EXERCISE DIRECTIONS » Please transcribe the data that follows exactly, from its first line through the line that contains "- split; [lia".

[SUPPLIED DATA — start]

Lemma cover_nonneg (bs : list block) (x : Z) : 0 <= cover bs x.
Proof. induction bs as [|b bs IH]; simpl; [done|]. destruct (in_block b x); simpl; lia. Qed.

Lemma cover_pos (bs : list block) (x : Z) :
  0 < cover bs x <-> exists b, b ∈ bs /\ in_block b x = true.
Proof.
  induction bs as [|b bs IH]; simpl.
  - split; [lia | intros (b & Hb & _); by apply elem_of_nil in Hb].
  - pose proof (cover_nonneg bs x). destruct (in_block b x) eqn:E; simpl.
    + split; [|lia]. intros _. exists b. split; [by left | done].
    + rewrite Z.add_0_l, IH. split.
      * intros (c & Hc & Hx). exists c. split; [by right | done].
      * intros (c & [->|Hc]%elem_of_cons & Hx); [congruence | eauto].
Qed.

Lemma in_block_spec (o : nat) (f x : Z) :
  in_block (o, f) x = true <-> f <= x < f + 2 ^ Z.of_nat o.
Proof. unfold in_block. simpl. rewrite andb_true_iff, Z.leb_le, Z.ltb_lt. done. Qed.

(** A block is the union of its two halves. *)
Lemma halve (k : nat) (f : Z) (bs : list block) :
  same_frames ((S k, f) :: bs) ((k, f) :: (k, f + 2 ^ Z.of_nat k) :: bs).
Proof.
  pose proof (pow2_S k) as HS. pose proof (pow2_pos k). split.
  - intros x. simpl. unfold in_block. simpl. rewrite HS.
    destruct (Z.leb_spec f x), (Z.ltb_spec x (f + 2 * 2 ^ Z.of_nat k)),
      (Z.ltb_spec x (f + 2 ^ Z.of_nat k)), (Z.leb_spec (f + 2 ^ Z.of_nat k) x),
      (Z.ltb_spec x (f + 2 ^ Z.of_nat k + 2 ^ Z.of_nat k)); simpl; lia.
  - simpl. rewrite HS. lia.
Qed.

Lemma block_ok_halves (k : nat) (f : Z) :
  block_ok (S k, f) -> block_ok (k, f) /\ block_ok (k, f + 2 ^ Z.of_nat k).
Proof.
  unfold block_ok. simpl. rewrite pow2_S. pose proof (pow2_pos k).
  intros (Ho & Hf & Hl & Hd).
  assert (2 ^ Z.of_nat k | f) by (eapply Z.divide_trans; [|exact Hd]; exists 2; lia).
  repeat split; try lia; [done | by apply Z.divide_add_r; [|reflexivity]].
Qed.

Lemma block_ok_le (b : block) : block_ok b -> 0 <= b.2 < FRAME_LIMIT.
Proof. intros (_ & H & Hl & _). pose proof (pow2_pos b.1). lia. Qed.

Lemma FRAME_LIMIT_u64 (x : Z) : 0 <= x <= FRAME_LIMIT -> wrap64 x = x.
Proof. intros H. apply wrap64_small. unfold is_u64, u64_modulus. unfold FRAME_LIMIT in H. lia. Qed.

Lemma shiftl_1_pow2 (o : nat) : Z.shiftl 1 (Z.of_nat o) = 2 ^ Z.of_nat o.
Proof. rewrite Z.shiftl_mul_pow2, Z.mul_1_l; lia. Qed.

(** ** Buddies *)

Lemma buddy_cases (f : Z) (o : nat) :
  0 <= f -> (2 ^ Z.of_nat o | f) ->
  ((2 ^ Z.of_nat (S o) | f) /\ buddy f o = f + 2 ^ Z.of_nat o) \/
  ((2 ^ Z.of_nat (S o) | f - 2 ^ Z.of_nat o) /\ buddy f o = f - 2 ^ Z.of_nat o).
Proof.
  intros Hf Hd. unfold buddy. rewrite shiftl_1_pow2, lxor_pow2_aligned by done.
  destruct (Z.testbit f (Z.of_nat o)) eqn:E; [right | left]; split; try done.
  - destruct Hd as [k ->]. rewrite pow2_S.
    rewrite <- Z.shiftl_mul_pow2, Z.shiftl_spec, Z.sub_diag, Z.bit0_odd in E by lia.
    apply Z.odd_spec in E as [j ->]. exists j. ring.
  - by apply testbit_aligned.
Qed.

Lemma buddy_involutive (f : Z) (o : nat) : buddy (buddy f o) o = f.
Proof. unfold buddy. by rewrite Z.lxor_assoc, Z.lxor_nilpotent, Z.lxor_0_r. Qed.

(** Merging a block with its buddy gives a block of the next order. *)
Lemma merge_buddies (f : Z) (o : nat) :
  (o < MAX_ORDER)%nat -> block_ok (o, f) -> block_ok (o, buddy f o) ->
  block_ok (S o, if f <? buddy f o then f else buddy f o) /\
  (forall bs, same_frames ((o, f) :: (o, buddy f o) :: bs)
                ((S o, if f <? buddy f o then f else buddy f o) :: bs)).
Proof.
  intros Ho (_ & Hf & Hfl & Hd) (_ & Hb & Hbl & Hbd). cbn [fst snd] in *.
  pose proof (pow2_pos o). pose proof (pow2_S o) as HS.
  destruct (buddy_cases f o Hf Hd) as [[Ha Hbud] | [Ha Hbud]]; rewrite Hbud in *.
  - destruct (Z.ltb_spec f (f + 2 ^ Z.of_nat o)); [|lia]. split.
    + unfold block_ok. cbn [fst snd]. repeat split; try done; rewrite ?HS; lia.
    + intros bs. symmetry. apply halve.
  - destruct (Z.ltb_spec f (f - 2 ^ Z.of_nat o)); [lia|]. split.
    + unfold block_ok. cbn [fst snd]. repeat split; try done; rewrite ?HS; lia.
    + intros bs. symmetry. rewrite halve. rewrite Z.sub_add. apply same_frames_perm, perm_swap.
Qed.

Lemma buddy_block_ok (f : Z) (o : nat) :
  block_ok (o, f) -> 0 <= buddy f o -> buddy f o + 2 ^ Z.of_nat o <= FRAME_LIMIT ->
  block_ok (o, buddy f o).
Proof.
  intros (Ho & Hf & Hl & Hd) Hb Hbl. cbn [fst snd] in *. unfold block_ok. cbn [fst snd].
  repeat split; try done.
  destruct (buddy_cases f o Hf Hd) as [[_ ->] | [_ ->]].
  - apply Z.divide_add_r; [done | reflexivity].
  - apply Z.divide_sub_r; [done | reflexivity].
Qed.

(** ** The bitmap *)

Lemma BITMAP_LEN_frames (x : Z) : 0 <= x -> (x / 64 <? BITMAP_LEN) = (x <? MAX_4K_FRAMES).
Proof.
  intros Hx. change MAX_4K_FRAMES with (BITMAP_LEN * 64).
  destruct (Z.ltb_spec (x / 64) BITMAP_LEN), (Z.ltb_spec x (BITMAP_LEN * 64)); try done.
  - pose proof (Z.div_mod x 64). pose proof (Z.mod_pos_bound x 64). lia.
  - pose proof (Z.div_lt_upper_bound x 64 BITMAP_LEN). lia.
Qed.

Definition bitmap_ok (st : BuddyFrameAllocator) : Prop :=
  length (bitmap st) = Z.to_nat BITMAP_LEN.

Lemma is_frame_free_bit (st : BuddyFrameAllocator) (x : Z) :
  bitmap_ok st -> 0 <= x ->
  is_frame_free st x = (x <? MAX_4K_FRAMES) && negb (bit_used (bitmap st) x).
Proof.
  intros Hb Hx. unfold is_frame_free, bit_used.
  rewrite Z.geb_leb, Z.leb_antisym, BITMAP_LEN_frames by done.
  destruct (x <? MAX_4K_FRAMES); simpl; [|done].
  destruct (bitmap st !! Z.to_nat (x / 64)); [|done].
  by rewrite land_shiftl_1_eqb by apply frame_bit_range.
Qed.

Lemma mark_frame_free_spec (st : BuddyFrameAllocator) (f x : Z) :
  bitmap_ok st -> 0 <= f -> 0 <= x ->
  is_frame_free (mark_frame_free st f) x =
    ((x =? f) && (x <? MAX_4K_FRAMES)) || is_frame_free st x.
Proof.
  intros Hb Hf Hx. unfold mark_frame_free. rewrite BITMAP_LEN_frames by done.
  destruct (Z.ltb_spec f MAX_4K_FRAMES) as [Hlt|Hge].
  - rewrite !is_frame_free_bit; [|done|done|unfold bitmap_ok; simpl; by rewrite length_alter|done].
    simpl. change (alter _ _ (bitmap st)) with (clear_bit (bitmap st) f).
    rewrite bit_used_clear; [|done|done|].
    + rewrite (Z.eqb_sym x f). destruct (f =? x), (x <? MAX_4K_FRAMES); simpl; btauto.
    + rewrite Hb. pose proof (BITMAP_LEN_frames f Hf) as E.
      apply Z.ltb_lt in Hlt. rewrite Hlt in E. apply Z.ltb_lt in E.
      pose proof (Z.div_pos f 64). lia.
  - destruct (Z.eqb_spec x f) as [->|]; [|done].
    destruct (Z.ltb_spec f MAX_4K_FRAMES); [lia | done].
Qed.

Lemma mark_frame_used_spec (st : BuddyFrameAllocator) (f x : Z) :
  bitmap_ok st -> 0 <= f -> 0 <= x ->
  is_frame_free (mark_frame_used st f) x = negb (x =? f) && is_frame_free st x.
Proof.
  intros Hb Hf Hx. unfold mark_frame_used. rewrite BITMAP_LEN_frames by done.
  destruct (Z.ltb_spec f MAX_4K_FRAMES) as [Hlt|Hge].
  - rewrite !is_frame_free_bit; [|done|done|unfold bitmap_ok; simpl; by rewrite length_alter|done].
    simpl. change (alter _ _ (bitmap st)) with (set_bit (bitmap st) f).
    rewrite bit_used_set by done. rewrite (Z.eqb_sym x f). btauto.
  - destruct (Z.eqb_spec x f) as [->|]; [|done]. simpl.
    rewrite is_frame_free_bit by done. destruct (Z.ltb_spec f MAX_4K_FRAMES); [lia | done].
Qed.

(** What a marking loop leaves alone. *)
Definition only_bitmap (st st' : BuddyFrameAllocator) : Prop :=
  st' = with_bitmap st (bitmap st') /\ length (bitmap st') = length (bitmap st).

Lemma only_bitmap_refl (st : BuddyFrameAllocator) : only_bitmap st st.
Proof. by destruct st. Qed.

Lemma only_bitmap_trans (a b c : BuddyFrameAllocator) :
  only_bitmap a b -> only_bitmap b c -> only_bitmap a c.
Proof.
  intros [H1 H2] [H3 H4]. split; [|congruence].
  rewrite H3. rewrite H1. done.
Qed.

Lemma mark_frame_free_only (st : BuddyFrameAllocator) (f : Z) : only_bitmap st (mark_frame_free st f).
Proof.
  unfold mark_frame_free. destruct (_ <? _); [|apply only_bitmap_refl].
  split; [done | apply length_alter].
Qed.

[SUPPLIED DATA — finish]

FINISHED EXERCISE »
Lemma cover_nonneg (bs : list block) (x : Z) : 0 <= cover bs x.
Proof. induction bs as [|b bs IH]; simpl; [done|]. destruct (in_block b x); simpl; lia. Qed.

Lemma cover_pos (bs : list block) (x : Z) :
  0 < cover bs x <-> exists b, b ∈ bs /\ in_block b x = true.
Proof.
  induction bs as [|b bs IH]; simpl.
  - split; [lia | intros (b & Hb & _); by apply elem_of_nil in Hb].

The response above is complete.